Amazon.com: drill press chuck: Tools & Home Improvement
==




al m said:


> I have a delta 11-990 drill press with a trashed chuck. I need to know the taper of the chuck so I can order a new one.anyone know?


----------



## IC31 (Nov 16, 2012)

I will guess that it's a #2 MT based on mine, where I worked many years ago as well as other similar drill presses in the 1/2" chuck range that I've seen.

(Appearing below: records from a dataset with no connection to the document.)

(** C22: An authorization gets its own answer.  With one bridge, and however the two
    threads interleave, if no call gives up on its own, every call that returned was
    answered by exactly one write of the page made for it.  For a code it returns the
    code on the heap byte for byte, cut after 8184 bytes, if [_malloc] gave it a block,
    and null if it did not; for an error it returns null, and the error
    it leaves is the answer's text read byte by byte, which is the text itself if it is ASCII
    ([ascii_errors_arrive], [error_texts_are_read_as_bytes]).
    No answer is left for a later call. *)
Theorem authorizations_get_their_own_answer w o :
  reachable (oauth_step w (fun t => t <= 0) (fun _ => True)) (eq (installed w)) o ->
  NoDup (answers (page o)).*1.*1 /\
  Forall (fun r => exists f p, (r.1.1, f, p) ∈ answers (page o) /\ delivered (mallocs (engine o)) r.1.1 f p r.1.2 r.2) (returns (engine o)) /\
  (pc (engine o) = A_idle -> writing (page o) = [] /\ to_page o = [] /\ settled_flows (flows (page o))).
Proof.
  intros Hr. assert (inv w o) as Hi.
  { revert o Hr. apply reachable_invariant; [by intros o <-; apply inv_installed|by intros; eapply inv_step]. }
  split; [apply Hi|]. split; [apply Hi|]. intros Hpc. pose proof (i_pc _ _ Hi) as Hok. unfold pc_ok in Hok.
  by rewrite Hpc in Hok.
Qed.

(** No authorization hangs: from every reachable state, also if no popup ever
    answers, the page's timer and the steps of the two threads lead to the return
    of the call that is under way. *)
Theorem authorizations_return w o :
  reachable (oauth_step w (fun t => t <= 0) (fun _ => True)) (eq (installed w)) o ->
  exists o', rtc (oauth_step w (fun t => t <= 0) (fun _ => False)) o o' /\ pc (engine o') = A_idle.
Proof.
  intros Hr. apply calls_can_return. revert o Hr.
  apply reachable_invariant; [by intros o <-; apply inv_installed|by intros; eapply inv_step].
Qed.

(** A text below 8185 bytes arrives whole. *)
Lemma short_codes_arrive_whole p : lenZ (utf8_encode p) <= maxBytes -> utf8_decode (sent p) = p.
Proof.
  intros Hl. unfold sent, subarray. rewrite drop_0, take_ge; [apply utf8_roundtrip|unfold lenZ in Hl; lia].
Qed.

Definition ascii_text (p : string) : Prop := Forall (fun c => Z.of_nat (nat_of_ascii c) < 128) (String.list_ascii_of_string p).

(** The message of an error in ASCII, if it is not too long, is what the engine has. *)
Lemma ascii_errors_arrive p : ascii_text p -> lenZ (utf8_encode p) <= maxBytes -> text_of_bytes (sent p) = p.
Proof.
  intros Hp Hl. unfold sent, subarray. rewrite drop_0, take_ge by (unfold lenZ in Hl; lia). clear Hl.
  unfold text_of_bytes, utf8_encode. rewrite <- (String.string_of_list_ascii_of_string p) at 2. f_equal.
  unfold ascii_text in Hp. induction Hp as [|c l Hc _ IH]; [done|]. cbn [concat map].
  rewrite fmap_app, IH. unfold encode_unit. fold (code c) in Hc. rewrite (proj2 (Z.ltb_lt _ _) Hc). cbn. unfold char_of, code. by rewrite Nat2Z.id, ascii_nat_embedding.
Qed.

(** ** Runs *)

Inductive Move := M_call (t : Z) | M_engine (expired malloc_ok : bool) | M_write | M_open (popup : bool)
| M_callback (k : Z) (m : OAuthCallback) | M_timer (k : Z).

Section Play.
Context (w : Z) (timeouts : Z -> Prop) `{forall t, Decision (timeouts t)}.

Definition play (o : OAuth) (m : Move) : option OAuth :=
  match m with
  | M_call t => match pc (engine o) with
                | A_idle => if decide (timeouts t) then Some (open_auth_url t o) else None
                | _ => None
                end
  | M_engine e b => match oauthInt32 (engine o), pc (engine o) with
                    | None, _ | _, A_idle => None
                    | Some k, _ => Some (engine_step w k e b o)
                    end
  | M_write => match writing (page o) with
               | (k, wr) :: ws => Some (do_write k wr (set_page (MkPage (oauthSAB (page o)) (next_sab (page o))
                   (listeners (page o)) (flows (page o)) ws (to_workers (page o)) (answers (page o))) o))
               | [] => None
               end
  | M_open popup => match writing (page o), to_page o with
                    | [], (w', n) :: ms => Some (MkOAuth (on_open_auth_url popup w' n (page o)) (engine o) (sabs o) ms)
                    | _, _ => None
                    end
  | M_callback k m => match writing (page o), mget k (flows (page o)) with
                      | [], Some f => Some (set_page (bc_onmessage k f m (page o)) o)
                      | _, _ => None
                      end
  | M_timer k => match writing (page o), mget k (flows (page o)) with
                 | [], Some f => Some (set_page (timed_out k f (page o)) o)
                 | _, _ => None
                 end
  end.
Definition play_all (ms : list Move) (o : OAuth) : option OAuth := foldl (fun o m => o ≫= fun o => play o m) (Some o) ms.

Lemma play_step o m o' : play o m = Some o' -> oauth_step w timeouts (fun _ => True) o o'.
Proof.
  destruct m; cbn; intros E.
  - destruct (pc (engine o)) eqn:Hp; try done. destruct (decide _); [|done]. injection E as <-. by constructor.
  - destruct (oauthInt32 (engine o)) as [k|] eqn:Hk; [|done].
    assert (pc (engine o) <> A_idle /\ o' = engine_step w k expired malloc_ok o) as [Hp ->]
      by (destruct (pc (engine o)); by simplify_eq).
    by constructor.
  - destruct (writing (page o)) as [|[k wr] ws] eqn:Ew; [done|]. injection E as <-. by constructor.
  - destruct (writing (page o)) eqn:Ew; [|done]. destruct (to_page o) as [|[w' n] ms] eqn:Eq; [done|].
    injection E as <-. by constructor.
  - destruct (writing (page o)) eqn:Ew; [|done]. destruct (mget k _) eqn:Eg; [|done]. injection E as <-. by apply (O_callback _ _ _ _ k).
  - destruct (writing (page o)) eqn:Ew; [|done]. destruct (mget k _) eqn:Eg; [|done]. injection E as <-. by apply (O_timer _ _ _ _ k).
Qed.

Lemma play_reaches ms o o' : play_all ms o = Some o' ->
  reachable (oauth_step w timeouts (fun _ => True)) (eq (installed w)) o ->
  reachable (oauth_step w timeouts (fun _ => True)) (eq (installed w)) o'.
Proof.
  revert o. induction ms as [|m ms IH]; intros o; unfold play_all; cbn; [by intros [= <-]|].
  destruct (play o m) as [o1|] eqn:E; cbn.
  - intros Hp Hr. eapply IH; [exact Hp|]. eapply reach_step; [exact Hr|]. by eapply play_step.
  - intros Hp. exfalso. clear -Hp. induction ms; cbn in Hp; auto. done.
Qed.
End Play.

Definition callback (code : string) : OAuthCallback := {| cb_code := Some code; cb_errorDescription := None; cb_error := None |}.
Definition callback_error (err : string) : OAuthCallback := {| cb_code := None; cb_errorDescription := None; cb_error := Some err |}.

(** A call that got a code, and one whose popup failed. *)
Definition sample_moves : list Move :=
  [M_call 0] ++ replicate 4 (M_engine false true) ++ [M_open true; M_callback 0 (callback "ab")] ++ replicate 4 M_write ++
  replicate 8 (M_engine false true) ++
  [M_call 0; M_engine false true; M_engine false true; M_open true; M_callback 1 (callback_error "no")] ++ replicate 4 M_write ++
  replicate 6 (M_engine false true).

Lemma auth_run : exists o,
  play_all 9 (fun t => t <= 0) sample_moves (installed 9) = Some o /\
  returns (engine o) = [(1, Auth_text [97; 98], ""%string); (2, Auth_null, "no"%string)] /\ pc (engine o) = A_idle.
Proof. eexists. split; [vm_compute; reflexivity|]. split; vm_compute; reflexivity. Qed.

Lemma authorizations_get_their_own_answer_witness :
  exists o, returns (engine o) = [(1, Auth_text [97; 98], ""%string); (2, Auth_null, "no"%string)] /\
  NoDup (answers (page o)).*1.*1 /\
  Forall (fun r => exists f p, (r.1.1, f, p) ∈ answers (page o) /\ delivered (mallocs (engine o)) r.1.1 f p r.1.2 r.2) (returns (engine o)) /\
  (pc (engine o) = A_idle -> writing (page o) = [] /\ to_page o = [] /\ settled_flows (flows (page o))).
Proof.
  destruct auth_run as (o & Hp & Hr & _). exists o. split; [exact Hr|].
  apply (authorizations_get_their_own_answer 9). eapply play_reaches; [exact Hp|]. by apply reach_init.
Defined.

Here's a WIKIPEDIA write up - measure what you have: Machine taper - Wikipedia, the free encyclopedia


----------



## rwbaker (Feb 25, 2010)

go to Makita Parts | Hitachi Parts | Dewalt Parts | Repair Parts | Replacement Parts, Delta, etc and look at the parts schematic for your drill (I just did), the spindle unlike others appears to have a taper at the chuck, but not the upper spindle? The chuck end is likely to be a JT33 or JT3 (Jacobs Taper). The upper spindle is usually a MT1, 2,3,4,5 - with Morris taper 2 being the most common. Call Delta and they will tell you - the drawings and schematics appear to be un-specified. turn the front pulley by hand as from the schematic the spindle also travels, in one piece, through the forward pulley. not a typical arraignment. If the spindle turns, good. If he spindle does not turn then you need a lot more parts.

Good luck,
Baker


----------



## al m (Dec 13, 2012)

The chuck is not clearly marked,but it may be a 33,just want to be sure before I order a replacement. the taper is at the chuck,with the female end being the chuck and the male at the spindle,opposite of what I have seen in the past.Experiance tells me it is most likely not a morris taper.I did look at the online parts diagrams and did google search for answers before posting here.
Thanks
AL


----------



## billg71 (Mar 25, 2011)

al m said:


> The chuck is not clearly marked,but it may be a 33,just want to be sure before I order a replacement. the taper is at the chuck,with the female end being the chuck and the male at the spindle,opposite of what I have seen in the past.Experiance tells me it is most likely not a morris taper.I did look at the online parts diagrams and did google search for answers before posting here.
> Thanks
> AL


If it's a JT 33 taper, I can hook you up with a real nice keyless for half the MSC price. PM me if you're interested. You really haven't lived until you've used a keyless chuck on a drill press, it's one of those "never going back" things.

Good luck,

Bill


----------